**What this task involves**: Your answer must consist of exactly the lines below, starting with the line with "(** * Console" and going on through the line with "is the index", and nothing else.

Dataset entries
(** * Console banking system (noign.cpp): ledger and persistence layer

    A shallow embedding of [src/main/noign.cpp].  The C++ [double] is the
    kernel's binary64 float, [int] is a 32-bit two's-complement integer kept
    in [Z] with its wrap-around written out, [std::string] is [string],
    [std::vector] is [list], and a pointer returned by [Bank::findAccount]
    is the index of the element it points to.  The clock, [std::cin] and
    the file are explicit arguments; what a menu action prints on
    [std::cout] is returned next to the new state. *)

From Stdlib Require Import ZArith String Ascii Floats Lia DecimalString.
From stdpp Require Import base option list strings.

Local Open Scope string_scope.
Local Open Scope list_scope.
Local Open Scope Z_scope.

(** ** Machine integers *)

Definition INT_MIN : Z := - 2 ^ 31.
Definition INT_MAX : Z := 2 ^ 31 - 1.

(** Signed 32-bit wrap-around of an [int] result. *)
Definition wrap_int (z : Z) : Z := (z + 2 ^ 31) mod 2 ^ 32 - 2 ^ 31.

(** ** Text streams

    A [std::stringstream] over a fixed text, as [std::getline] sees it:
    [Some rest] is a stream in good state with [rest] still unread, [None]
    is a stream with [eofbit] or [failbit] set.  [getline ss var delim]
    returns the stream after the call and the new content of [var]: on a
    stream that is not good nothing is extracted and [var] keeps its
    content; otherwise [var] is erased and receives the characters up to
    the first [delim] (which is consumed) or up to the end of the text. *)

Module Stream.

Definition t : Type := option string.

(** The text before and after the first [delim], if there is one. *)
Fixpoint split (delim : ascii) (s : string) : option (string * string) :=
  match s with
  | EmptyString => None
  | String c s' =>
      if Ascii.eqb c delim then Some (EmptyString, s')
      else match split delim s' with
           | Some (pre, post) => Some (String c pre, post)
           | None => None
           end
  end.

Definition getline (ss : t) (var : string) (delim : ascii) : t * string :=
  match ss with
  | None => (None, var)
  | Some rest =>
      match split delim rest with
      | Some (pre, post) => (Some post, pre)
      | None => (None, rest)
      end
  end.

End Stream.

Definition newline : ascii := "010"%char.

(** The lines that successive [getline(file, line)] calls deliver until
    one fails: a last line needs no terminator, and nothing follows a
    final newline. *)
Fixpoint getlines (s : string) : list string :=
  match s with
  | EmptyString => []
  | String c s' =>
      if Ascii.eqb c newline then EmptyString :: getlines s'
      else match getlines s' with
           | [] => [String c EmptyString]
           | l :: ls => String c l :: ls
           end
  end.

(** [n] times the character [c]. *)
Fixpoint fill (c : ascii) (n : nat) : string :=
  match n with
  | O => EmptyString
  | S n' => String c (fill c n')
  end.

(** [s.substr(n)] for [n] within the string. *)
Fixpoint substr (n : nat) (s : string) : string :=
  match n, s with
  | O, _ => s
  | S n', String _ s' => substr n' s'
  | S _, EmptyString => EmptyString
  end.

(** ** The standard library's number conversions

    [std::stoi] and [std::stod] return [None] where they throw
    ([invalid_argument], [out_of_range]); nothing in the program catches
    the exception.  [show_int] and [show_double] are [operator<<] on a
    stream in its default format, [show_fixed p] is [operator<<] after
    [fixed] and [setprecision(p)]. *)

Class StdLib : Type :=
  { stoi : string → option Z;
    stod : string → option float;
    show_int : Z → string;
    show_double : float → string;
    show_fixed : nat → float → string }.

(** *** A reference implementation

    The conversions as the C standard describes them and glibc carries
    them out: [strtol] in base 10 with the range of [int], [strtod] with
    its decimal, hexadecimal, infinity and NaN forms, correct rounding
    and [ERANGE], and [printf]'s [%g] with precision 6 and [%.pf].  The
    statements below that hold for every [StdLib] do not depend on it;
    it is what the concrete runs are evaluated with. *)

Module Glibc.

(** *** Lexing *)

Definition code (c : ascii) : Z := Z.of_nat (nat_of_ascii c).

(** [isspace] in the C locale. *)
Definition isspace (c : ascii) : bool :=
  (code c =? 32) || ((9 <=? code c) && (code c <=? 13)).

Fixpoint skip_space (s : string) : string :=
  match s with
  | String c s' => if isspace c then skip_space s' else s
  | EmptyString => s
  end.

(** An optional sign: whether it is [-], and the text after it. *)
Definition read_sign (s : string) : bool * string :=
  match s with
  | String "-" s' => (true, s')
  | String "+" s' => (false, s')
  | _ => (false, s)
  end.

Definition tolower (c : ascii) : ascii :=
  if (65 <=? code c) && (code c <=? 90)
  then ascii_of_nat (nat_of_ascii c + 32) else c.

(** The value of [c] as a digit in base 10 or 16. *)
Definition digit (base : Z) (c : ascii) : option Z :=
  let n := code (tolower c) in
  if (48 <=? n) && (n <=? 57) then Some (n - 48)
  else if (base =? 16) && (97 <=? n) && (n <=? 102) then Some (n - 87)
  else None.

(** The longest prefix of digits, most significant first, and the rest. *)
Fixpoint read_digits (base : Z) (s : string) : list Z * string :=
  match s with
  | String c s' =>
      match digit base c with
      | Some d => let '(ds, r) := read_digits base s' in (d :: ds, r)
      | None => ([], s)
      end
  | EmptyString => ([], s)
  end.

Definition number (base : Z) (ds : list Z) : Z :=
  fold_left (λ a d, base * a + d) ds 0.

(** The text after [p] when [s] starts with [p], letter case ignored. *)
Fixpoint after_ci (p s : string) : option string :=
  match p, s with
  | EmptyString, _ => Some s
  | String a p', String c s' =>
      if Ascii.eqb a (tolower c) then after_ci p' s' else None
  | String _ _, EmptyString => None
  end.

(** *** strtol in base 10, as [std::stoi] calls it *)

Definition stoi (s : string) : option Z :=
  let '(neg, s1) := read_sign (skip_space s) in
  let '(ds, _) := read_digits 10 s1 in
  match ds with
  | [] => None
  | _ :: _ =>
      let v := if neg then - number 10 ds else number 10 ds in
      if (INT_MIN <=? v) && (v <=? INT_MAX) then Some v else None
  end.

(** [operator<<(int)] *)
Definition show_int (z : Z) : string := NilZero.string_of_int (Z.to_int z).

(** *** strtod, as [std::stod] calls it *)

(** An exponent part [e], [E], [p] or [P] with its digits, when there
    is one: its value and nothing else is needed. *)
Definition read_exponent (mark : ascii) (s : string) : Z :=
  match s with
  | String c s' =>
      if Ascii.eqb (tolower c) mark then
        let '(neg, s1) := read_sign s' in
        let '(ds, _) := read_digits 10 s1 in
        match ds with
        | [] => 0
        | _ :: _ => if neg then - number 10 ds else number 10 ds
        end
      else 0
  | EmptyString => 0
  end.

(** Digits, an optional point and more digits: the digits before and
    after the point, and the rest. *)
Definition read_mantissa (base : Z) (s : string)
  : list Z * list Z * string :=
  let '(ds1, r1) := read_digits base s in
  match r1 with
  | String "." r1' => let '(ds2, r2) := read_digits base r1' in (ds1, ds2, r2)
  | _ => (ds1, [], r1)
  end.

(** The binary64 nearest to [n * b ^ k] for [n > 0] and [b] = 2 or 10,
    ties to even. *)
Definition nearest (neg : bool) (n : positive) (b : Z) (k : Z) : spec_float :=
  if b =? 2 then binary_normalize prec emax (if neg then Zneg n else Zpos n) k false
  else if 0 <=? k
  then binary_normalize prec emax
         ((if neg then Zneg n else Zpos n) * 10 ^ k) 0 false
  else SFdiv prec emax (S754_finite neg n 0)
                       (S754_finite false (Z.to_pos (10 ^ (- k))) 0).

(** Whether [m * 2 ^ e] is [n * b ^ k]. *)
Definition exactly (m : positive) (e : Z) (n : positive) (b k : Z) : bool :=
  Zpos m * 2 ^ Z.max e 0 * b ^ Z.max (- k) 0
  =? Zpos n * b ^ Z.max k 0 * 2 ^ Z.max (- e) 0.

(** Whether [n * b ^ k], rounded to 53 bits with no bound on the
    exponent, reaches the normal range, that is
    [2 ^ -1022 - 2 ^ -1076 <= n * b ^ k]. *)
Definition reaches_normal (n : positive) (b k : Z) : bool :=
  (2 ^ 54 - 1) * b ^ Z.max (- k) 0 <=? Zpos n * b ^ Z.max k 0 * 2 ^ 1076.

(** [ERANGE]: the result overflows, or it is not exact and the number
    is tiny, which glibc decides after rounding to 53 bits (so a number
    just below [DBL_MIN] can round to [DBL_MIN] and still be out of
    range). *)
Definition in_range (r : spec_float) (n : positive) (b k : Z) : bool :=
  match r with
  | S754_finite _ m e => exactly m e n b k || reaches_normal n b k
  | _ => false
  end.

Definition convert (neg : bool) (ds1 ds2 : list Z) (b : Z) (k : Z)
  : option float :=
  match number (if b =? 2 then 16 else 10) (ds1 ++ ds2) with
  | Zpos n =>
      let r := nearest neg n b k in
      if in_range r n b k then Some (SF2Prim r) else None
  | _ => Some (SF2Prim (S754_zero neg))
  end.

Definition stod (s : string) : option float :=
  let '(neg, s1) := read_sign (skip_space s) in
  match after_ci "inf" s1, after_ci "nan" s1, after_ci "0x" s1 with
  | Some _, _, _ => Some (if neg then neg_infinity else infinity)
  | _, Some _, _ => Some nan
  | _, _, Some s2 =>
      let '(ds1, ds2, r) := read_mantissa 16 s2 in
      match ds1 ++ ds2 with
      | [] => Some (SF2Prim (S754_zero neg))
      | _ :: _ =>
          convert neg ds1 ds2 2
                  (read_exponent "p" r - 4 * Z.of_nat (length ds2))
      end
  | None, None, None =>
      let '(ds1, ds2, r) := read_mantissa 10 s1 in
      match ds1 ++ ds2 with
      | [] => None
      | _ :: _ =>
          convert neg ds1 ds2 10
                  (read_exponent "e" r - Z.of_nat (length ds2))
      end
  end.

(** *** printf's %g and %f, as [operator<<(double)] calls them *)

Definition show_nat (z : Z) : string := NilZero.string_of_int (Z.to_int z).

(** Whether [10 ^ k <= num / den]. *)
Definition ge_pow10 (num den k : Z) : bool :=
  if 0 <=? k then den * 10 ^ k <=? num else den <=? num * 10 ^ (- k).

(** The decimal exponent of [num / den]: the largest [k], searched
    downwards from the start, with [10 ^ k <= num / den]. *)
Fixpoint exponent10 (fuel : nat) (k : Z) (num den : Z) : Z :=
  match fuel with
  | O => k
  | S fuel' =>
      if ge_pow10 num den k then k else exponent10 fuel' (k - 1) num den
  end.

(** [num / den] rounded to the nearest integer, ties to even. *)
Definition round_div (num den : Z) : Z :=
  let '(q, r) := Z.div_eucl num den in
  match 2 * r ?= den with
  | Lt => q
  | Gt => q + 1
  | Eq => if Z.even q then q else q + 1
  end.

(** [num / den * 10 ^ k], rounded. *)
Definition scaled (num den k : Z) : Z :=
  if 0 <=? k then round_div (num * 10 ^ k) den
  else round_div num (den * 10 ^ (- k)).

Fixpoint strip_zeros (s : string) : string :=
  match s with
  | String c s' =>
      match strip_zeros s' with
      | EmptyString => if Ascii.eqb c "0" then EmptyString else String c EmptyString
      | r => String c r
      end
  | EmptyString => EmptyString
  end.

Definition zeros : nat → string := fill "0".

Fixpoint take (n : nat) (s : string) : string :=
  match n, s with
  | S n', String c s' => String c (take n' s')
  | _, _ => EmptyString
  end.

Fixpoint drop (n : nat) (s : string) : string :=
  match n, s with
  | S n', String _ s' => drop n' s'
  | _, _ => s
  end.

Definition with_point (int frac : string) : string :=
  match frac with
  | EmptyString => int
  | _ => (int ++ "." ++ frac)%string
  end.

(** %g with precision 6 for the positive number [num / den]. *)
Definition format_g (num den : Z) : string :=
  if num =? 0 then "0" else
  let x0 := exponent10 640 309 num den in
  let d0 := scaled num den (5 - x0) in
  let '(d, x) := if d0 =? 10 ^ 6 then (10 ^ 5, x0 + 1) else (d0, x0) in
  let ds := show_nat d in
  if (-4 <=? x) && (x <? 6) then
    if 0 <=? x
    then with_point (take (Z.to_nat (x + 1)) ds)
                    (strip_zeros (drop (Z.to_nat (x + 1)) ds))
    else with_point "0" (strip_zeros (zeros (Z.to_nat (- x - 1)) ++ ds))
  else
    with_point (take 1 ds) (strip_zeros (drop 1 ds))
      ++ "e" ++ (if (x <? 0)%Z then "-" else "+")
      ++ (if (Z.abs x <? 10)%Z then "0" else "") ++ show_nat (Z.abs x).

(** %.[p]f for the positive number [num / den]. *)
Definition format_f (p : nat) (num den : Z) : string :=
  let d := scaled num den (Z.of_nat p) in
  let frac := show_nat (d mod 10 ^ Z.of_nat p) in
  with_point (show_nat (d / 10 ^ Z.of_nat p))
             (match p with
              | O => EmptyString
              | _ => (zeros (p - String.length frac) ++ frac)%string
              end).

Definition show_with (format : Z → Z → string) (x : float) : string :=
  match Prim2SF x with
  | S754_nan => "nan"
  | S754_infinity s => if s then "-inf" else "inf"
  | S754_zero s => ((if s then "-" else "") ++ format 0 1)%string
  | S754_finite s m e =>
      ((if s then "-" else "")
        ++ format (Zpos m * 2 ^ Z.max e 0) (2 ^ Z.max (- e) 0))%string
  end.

--

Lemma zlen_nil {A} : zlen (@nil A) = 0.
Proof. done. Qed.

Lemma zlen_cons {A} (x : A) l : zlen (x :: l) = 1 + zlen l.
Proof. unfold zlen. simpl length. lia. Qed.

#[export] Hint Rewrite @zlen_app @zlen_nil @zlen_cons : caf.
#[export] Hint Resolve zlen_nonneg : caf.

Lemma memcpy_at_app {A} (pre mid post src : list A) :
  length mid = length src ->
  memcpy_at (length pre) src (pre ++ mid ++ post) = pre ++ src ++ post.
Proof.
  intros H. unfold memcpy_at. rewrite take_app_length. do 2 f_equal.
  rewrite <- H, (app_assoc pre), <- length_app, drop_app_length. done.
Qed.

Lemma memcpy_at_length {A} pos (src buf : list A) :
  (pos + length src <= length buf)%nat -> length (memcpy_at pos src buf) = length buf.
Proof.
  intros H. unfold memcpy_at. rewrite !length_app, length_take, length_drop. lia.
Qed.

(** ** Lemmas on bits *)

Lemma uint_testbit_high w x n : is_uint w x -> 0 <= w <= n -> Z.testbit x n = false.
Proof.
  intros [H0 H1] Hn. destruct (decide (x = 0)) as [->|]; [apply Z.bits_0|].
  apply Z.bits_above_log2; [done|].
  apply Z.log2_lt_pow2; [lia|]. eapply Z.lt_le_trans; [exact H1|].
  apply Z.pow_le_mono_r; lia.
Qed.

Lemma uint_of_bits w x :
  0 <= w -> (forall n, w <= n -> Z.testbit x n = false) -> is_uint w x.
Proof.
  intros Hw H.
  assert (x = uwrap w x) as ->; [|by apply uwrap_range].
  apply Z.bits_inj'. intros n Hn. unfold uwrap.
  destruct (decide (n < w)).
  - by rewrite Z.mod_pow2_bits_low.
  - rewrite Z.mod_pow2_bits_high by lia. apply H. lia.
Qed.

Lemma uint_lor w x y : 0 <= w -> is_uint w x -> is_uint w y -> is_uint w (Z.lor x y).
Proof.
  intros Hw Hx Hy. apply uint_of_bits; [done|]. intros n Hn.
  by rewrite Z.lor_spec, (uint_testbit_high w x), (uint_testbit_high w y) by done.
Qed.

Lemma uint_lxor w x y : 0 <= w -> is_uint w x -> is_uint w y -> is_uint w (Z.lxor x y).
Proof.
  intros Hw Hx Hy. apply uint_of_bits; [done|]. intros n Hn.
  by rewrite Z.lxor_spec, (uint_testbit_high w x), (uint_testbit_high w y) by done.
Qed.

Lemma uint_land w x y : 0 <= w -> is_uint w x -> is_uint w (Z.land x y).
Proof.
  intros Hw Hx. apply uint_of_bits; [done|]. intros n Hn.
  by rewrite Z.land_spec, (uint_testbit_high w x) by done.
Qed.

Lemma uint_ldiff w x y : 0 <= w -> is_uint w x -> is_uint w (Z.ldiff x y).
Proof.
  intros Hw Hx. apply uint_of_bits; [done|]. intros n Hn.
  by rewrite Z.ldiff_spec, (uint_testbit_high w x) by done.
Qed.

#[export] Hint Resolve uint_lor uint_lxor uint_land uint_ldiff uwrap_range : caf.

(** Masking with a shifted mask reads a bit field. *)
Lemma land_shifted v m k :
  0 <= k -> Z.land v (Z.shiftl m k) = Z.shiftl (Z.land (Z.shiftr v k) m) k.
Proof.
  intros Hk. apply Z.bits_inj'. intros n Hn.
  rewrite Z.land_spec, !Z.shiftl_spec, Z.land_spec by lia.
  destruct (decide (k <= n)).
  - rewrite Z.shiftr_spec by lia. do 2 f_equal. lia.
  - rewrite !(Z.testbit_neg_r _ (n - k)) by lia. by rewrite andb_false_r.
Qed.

--

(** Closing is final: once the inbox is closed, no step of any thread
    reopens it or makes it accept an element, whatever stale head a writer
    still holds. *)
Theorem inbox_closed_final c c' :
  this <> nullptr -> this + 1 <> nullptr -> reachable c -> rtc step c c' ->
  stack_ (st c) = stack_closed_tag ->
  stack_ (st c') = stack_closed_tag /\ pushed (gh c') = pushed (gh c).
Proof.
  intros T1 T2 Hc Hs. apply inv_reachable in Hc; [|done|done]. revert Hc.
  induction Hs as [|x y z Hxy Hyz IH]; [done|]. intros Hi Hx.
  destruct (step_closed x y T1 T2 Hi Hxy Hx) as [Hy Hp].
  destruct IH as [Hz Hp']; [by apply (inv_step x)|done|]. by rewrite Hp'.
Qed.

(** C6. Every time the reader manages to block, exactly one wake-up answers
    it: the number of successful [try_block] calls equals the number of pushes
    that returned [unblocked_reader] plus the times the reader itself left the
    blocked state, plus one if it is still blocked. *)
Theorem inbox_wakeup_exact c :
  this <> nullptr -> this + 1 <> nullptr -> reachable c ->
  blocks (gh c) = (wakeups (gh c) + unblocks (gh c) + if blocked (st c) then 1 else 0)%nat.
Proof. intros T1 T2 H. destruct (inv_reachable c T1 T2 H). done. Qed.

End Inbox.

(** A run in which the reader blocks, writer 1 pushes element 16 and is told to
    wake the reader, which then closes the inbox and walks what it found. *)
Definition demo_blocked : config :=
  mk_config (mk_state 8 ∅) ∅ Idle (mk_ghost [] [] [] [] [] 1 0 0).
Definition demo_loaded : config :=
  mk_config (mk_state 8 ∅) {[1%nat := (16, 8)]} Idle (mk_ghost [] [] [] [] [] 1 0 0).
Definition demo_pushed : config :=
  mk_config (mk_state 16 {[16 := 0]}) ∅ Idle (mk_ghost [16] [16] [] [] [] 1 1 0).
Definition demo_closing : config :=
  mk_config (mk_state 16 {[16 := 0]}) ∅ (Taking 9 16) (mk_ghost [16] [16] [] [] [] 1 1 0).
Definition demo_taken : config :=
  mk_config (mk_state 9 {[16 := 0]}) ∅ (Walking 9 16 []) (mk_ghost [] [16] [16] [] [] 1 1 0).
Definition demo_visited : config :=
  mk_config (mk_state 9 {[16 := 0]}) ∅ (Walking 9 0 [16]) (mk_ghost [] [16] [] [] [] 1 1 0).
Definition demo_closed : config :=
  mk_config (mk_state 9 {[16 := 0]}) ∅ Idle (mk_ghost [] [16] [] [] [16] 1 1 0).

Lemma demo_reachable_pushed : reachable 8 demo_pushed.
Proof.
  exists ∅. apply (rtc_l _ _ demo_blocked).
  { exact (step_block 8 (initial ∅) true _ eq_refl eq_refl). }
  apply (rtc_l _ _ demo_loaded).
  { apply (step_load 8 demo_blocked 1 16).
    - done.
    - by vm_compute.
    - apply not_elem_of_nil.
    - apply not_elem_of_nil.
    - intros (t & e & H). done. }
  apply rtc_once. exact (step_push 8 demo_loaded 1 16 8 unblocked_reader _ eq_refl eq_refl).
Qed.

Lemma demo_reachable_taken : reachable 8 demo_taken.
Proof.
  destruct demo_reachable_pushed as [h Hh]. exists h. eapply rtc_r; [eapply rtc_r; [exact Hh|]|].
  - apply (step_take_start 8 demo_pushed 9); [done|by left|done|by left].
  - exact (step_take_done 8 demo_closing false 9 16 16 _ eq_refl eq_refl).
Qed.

**Problem solution**:
(** * Console banking system (noign.cpp): ledger and persistence layer

    A shallow embedding of [src/main/noign.cpp].  The C++ [double] is the
    kernel's binary64 float, [int] is a 32-bit two's-complement integer kept
    in [Z] with its wrap-around written out, [std::string] is [string],
    [std::vector] is [list], and a pointer returned by [Bank::findAccount]
    is the index of the element it points to.  The clock, [std::cin] and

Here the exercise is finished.